National Novel Planning Month (that should be a thing)

National Novel Planning Month (that should be a thing)

Episode 380: November looms. Here's a plan for NaNoWriMo success.

I’m a fan of NaNoWriMo—National Novel Writing Month, in which the plan is to write 50,000 words of a novel in November. It’s about 1666 words a day, a little more if you take off for Thanksgiving, and it’s do-able to get to 50K words. But realistically, most people’s result, even if they “win” isn’t a draft of a novel. It’s usually the rambling draft of the first half or two-thirds at best. Because even if your preferred method of writing is to “pants” (As opposed to plot), getting a novel draft to actually END is perhaps the most difficult part. Even the “murky middle” is easier to draft than those concluding scenes.

But NaNoWriMo can—and has, for many people—end in an actual draft that becomes a novel. There’s something about the energy of the month and the challenge of imposing those 1666 words on days that are already full of countless things that really works for many of us. The Chicken Sisters began (after years of noodling) as a NaNoWriMo project in 2018, and plenty of other authors also attribute their first drafts to NaNo. I drafted Playing the Witch Card during November, too. The key is to make a plan and stick to it (and not abandon it if it bleeds into December, either). There’s nothing I love more than making a plan—so here are my keys to NaNoWriMo success.

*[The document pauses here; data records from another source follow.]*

(* ===== verification/MongoTransaction.v ===== *)
(** * pkg/storage/mongodb/transaction.go: bodies, commits and their outcome

    The body of a transaction may be run again only when the transaction before it is known
    to be aborted; a commit whose result is unknown leaves the transaction pending.  The
    trace records the ends of bodies, aborts and attempts to commit. *)

From S2P Require Import Prelude Bytes Runs Traced Admission MongoEncoding MongoDriver MongoModel.
Open Scope Z_scope.

(** The bytes of payloads that are read, and those that a writer accepts, are on it too. *)
Inductive tevent :=
  | BodyDone (ok : bool) | AbortTried (r : result unit) | CommitTried (r : result unit)
  | Consumed (data : list byte) | Delivered (data : list byte).

Section Calls.
Context {W : Type}.
Local Abbreviation St := (St W tevent).
Local Abbreviation Run := (Runs.Run St).

(** A call that is not recorded. *)
Definition call {A} (op : Op W A) : Run A := fun s =>
  let '(r, w) := op (world s) in Some (r, mkSt w (trace s)).

(** The error of a call, to be looked at; a panic is not caught. *)
Definition attempt {A} (m : Run A) : Run (result A) := fun s =>
  match m s with
  | Some (Panic, s') => Some (Panic, s')
  | Some (r, s') => Some (Ok r, s')
  | None => None
  end.

(** [defer]: the rest runs however the body ends, and cannot change how it ended. *)
Definition deferred {A} (m : Run A) (rest : result A -> Run unit) : Run A := fun s =>
  match m s with
  | Some (r, s') => match rest r s' with Some (_, s'') => Some (r, s'') | None => None end
  | None => None
  end.

Lemma wp_driver {A} t (op : Op W A) s (Q : result A -> St -> Prop) :
  (forall r w, op (world s) = (r, w) -> Q r (mkSt w (trace s))) -> wp t (call op) s Q.
Proof. unfold wp, call. destruct (op (world s)) as [r w]. auto. Qed.

Lemma wp_attempted {A} t (m : Run A) s (Q : result (result A) -> St -> Prop) :
  wp t m s (fun r s' => match r with Panic => Q Panic s' | _ => Q (Ok r) s' end) -> wp t (attempt m) s Q.
Proof. unfold wp, attempt. destruct (m s) as [[[a|e|] s']|]; auto. Qed.

Lemma wp_afterwards {A} t (m : Run A) rest s (Q : result A -> St -> Prop) :
  wp t m s (fun r s' => wp t (rest r) s' (fun _ s'' => Q r s'')) -> wp t (deferred m rest) s Q.
Proof. unfold wp, deferred. destruct (m s) as [[r s']|]; [|auto]. by destruct (rest r s') as [[u s'']|]. Qed.

End Calls.

Module MongoTransaction.

Inductive transactionOutcome := transactionAborted | transactionCommitted | transactionPending.

#[global] Instance transactionOutcome_eq_dec : EqDecision transactionOutcome.
Proof. solve_decision. Defined.

Section Transaction.
Context {W : Type} `{Mongo W} (s : MongoEncoding.Store).
Local Abbreviation Run := (Runs.Run (St W tevent)).

Definition unknownCommitResult (err : error) : bool :=
  hasErrorLabel err UnknownTransactionCommitResult || IsTimeout err || errorIs err (ErrContext Canceled) || IsNetworkError err.

(** [errors.Join] with an error that may be nil. *)
Definition joinLast (e : error) (last : option error) : error :=
  match last with Some e' => ErrJoin e e' | None => e end.

(** The outcome, whether the body may be run again, and the error. *)
Fixpoint commitAttempts (n : nat) (ambiguous : bool) (lastErr : option error) : Run (transactionOutcome * bool * option error) :=
  match n with
  | O => mret (transactionPending, false, Some (joinLast ErrCommitPending lastErr))
  | S n' =>
      r ← attempt (observe CommitTransaction CommitTried);
      match r with
      | Ok _ => mret (transactionCommitted, false, None)
      | Err commitErr =>
          let ambiguous := ambiguous || unknownCommitResult commitErr in
          if negb ambiguous && hasErrorLabel commitErr TransientTransactionError
          then mret (transactionAborted, true, Some commitErr)
          else
            budget ← attempt (call CommitBudgetErr);
            match budget with
            | Err _ => mret (transactionPending, false, Some (joinLast ErrCommitPending (Some commitErr)))
            | _ => commitAttempts n' true (Some commitErr)
            end
      | Panic => lift Panic
      end
  end.

Definition commitTransactionAttempt : Run (transactionOutcome * bool * option error) :=
  commitAttempts (Z.to_nat (MongoEncoding.MaxCommitAttempts (MongoEncoding.config s))) false None.

(** [handleBodyFailure] and [abortTransactionAttempt] *)
Definition handleBodyFailure (bodyErr : error) : Run (bool * error) :=
  r ← attempt (observe AbortTransaction AbortTried);
  mret match r with
       | Err abortErr => (false, ErrJoin bodyErr abortErr)
       | _ => (hasErrorLabel bodyErr TransientTransactionError, bodyErr)
       end.

(** [runTransactionBody], with the end of the body on the trace. *)
Definition runTransactionBody {A} (body : Context -> Run A) : Run (result A) :=
  r ← attempt (body InSession);
  emit (BodyDone (is_ok r)) ≫= fun _ => mret r.

(** The attempts of [runTransaction]; the value is what the last body has assigned. *)
Fixpoint bodyAttempts {A} (n : nat) (body : Context -> Run A) (lastErr : option error) : Run (transactionOutcome * result A) :=
  match n with
  | O => mret (transactionAborted, Err (joinLast ErrRetryBudget lastErr))
  | S n' =>
      work ← attempt (call WorkErr);
      match work with
      | Ok _ =>
          start ← attempt (call StartTransaction);
          match start with
          | Ok _ =>
              r ← runTransactionBody body;
              match r with
              | Ok a =>
                  '(outcome, retry, commitErr) ← commitTransactionAttempt;
                  if (retry : bool) then bodyAttempts n' body commitErr
                  else mret (outcome, match commitErr with None => Ok a | Some e => Err e end)
              | Err bodyErr =>
                  '(retry, failErr) ← handleBodyFailure bodyErr;
                  if (retry : bool) then bodyAttempts n' body (Some failErr) else mret (transactionAborted, Err failErr)
              | Panic => lift Panic
              end
          | Err e => mret (transactionAborted, Err e)
          | Panic => lift Panic
          end
      | Err e => mret (transactionAborted, Err e)
      | Panic => lift Panic
      end
  end.

(** [endTransactionSession]: a pending transaction is ended without an abort. *)
Definition endTransactionSession {A} (r : result (transactionOutcome * A)) : Run unit :=
  call (EndSession (match r with Ok (transactionPending, _) => true | _ => false end)).

Definition runTransaction {A} (ctx : Context) (body : Context -> Run A) : Run (transactionOutcome * result A) :=
  match ctx with
  | InSession => mret (transactionAborted, Err ErrNestedTransaction)
  | Plain =>
      started ← attempt (call StartSession);
      match started with
      | Ok _ => deferred (bodyAttempts (Z.to_nat (MongoEncoding.MaxBodyAttempts (MongoEncoding.config s))) body None) endTransactionSession
      | Err e => mret (transactionAborted, Err e)
      | Panic => lift Panic
      end
  end.

(** ** The history of a transaction *)

(** An error of a commit that proves that the transaction was aborted. *)
Definition quiet (e : error) : bool := negb (unknownCommitResult e) && hasErrorLabel e TransientTransactionError.

Definition failures (es : list error) : list tevent := map (fun e => CommitTried (Err e)) es.

(** Attempts to commit after the first of them left the result open. *)
Definition open_result (es : list error) : Prop := match es with [] => True | e :: _ => quiet e = false end.

(** What [n] attempts may do, and their outcome; [m] bounds the attempts to commit. *)
Inductive history (m : nat) : nat -> list tevent -> transactionOutcome -> Prop :=
  | history_given_up n : history m n [] transactionAborted
  | history_body_failed n r : history m (S n) [BodyDone false; AbortTried r] transactionAborted
  | history_body_again n tr o : history m n tr o -> history m (S n) (BodyDone false :: AbortTried (Ok tt) :: tr) o
  | history_commit_again n e tr o : quiet e = true -> history m n tr o ->
      history m (S n) (BodyDone true :: CommitTried (Err e) :: tr) o
  | history_committed n es : open_result es -> (length es < m)%nat ->
      history m (S n) (BodyDone true :: failures es ++ [CommitTried (Ok tt)]) transactionCommitted
  | history_pending n es : open_result es -> es <> [] -> (length es <= m)%nat ->
      history m (S n) (BodyDone true :: failures es) transactionPending.

Local Abbreviation maxCommits := (Z.to_nat (MongoEncoding.MaxCommitAttempts (MongoEncoding.config s))).
Local Abbreviation maxBodies := (Z.to_nat (MongoEncoding.MaxBodyAttempts (MongoEncoding.config s))).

First: Recognize if this is for you. For me, the combined challenge of confining the draft to a month and the ridiculousness of making it November—hello, Thanksgiving, all the things—actually makes me more determined. Tell me I can’t do a thing and watch my dust. I love the sheer ridiculousness and arbitrariness of shoehorning this in. It fits perfectly into the model of things I’ve achieved in the past. So that’s the question: when have you been successful at seeing a project through to the end? Did it look like NaNoWriMo? Or maybe it was similar, with more or less accountability. Did it have a set schedule, did you tell people about it or keep it secret? Do you thrive on self-imposed deadlines or loathe them?

If this whole game feels wrong or burdensome to you—but you still want to draft a book—then quit this right now and make your own game, but don’t let yourself off the hook. The reason most people never write a book, even if they dream of doing it, is… they never write a book, they just dream of doing it. Go ahead and reject NaNo if it’s not for you—but use this moment to find a way of getting it done that is. (You might give Sarina’s Episode 352, how to write a novel in 3 months, a listen.)

Second: It’s not cheating to know what your book is about, it’s smart. If sitting down on day one and writing it was a dark and stormy night and going on from there has worked for you, go for it. Most of us need more (and if you’ve never FINISHED a book by starting off that way, it’s safe to guess you need more). In a perfect world, you’d go through the processes we describe during summer 2023’s Idea Factory (Episodes 366-373) AND the Blueprint for a book series (Episodes 322-330).

If nothing else, you should know these three things: What’s the book about (the plot), why are you writing it/why does the world need it (the emotional arc) and where does the story start, peak and then end. Those last can be vague if you prefer—the killer traps her and her dog in a mountain cabin, she manages to escape and returns for revenge—or much more specific if you know who the killer is, or why the couple splits and then reunites. On the one hand I do better with specifics; on the other, those specifics are nearly always wrong. So go figure.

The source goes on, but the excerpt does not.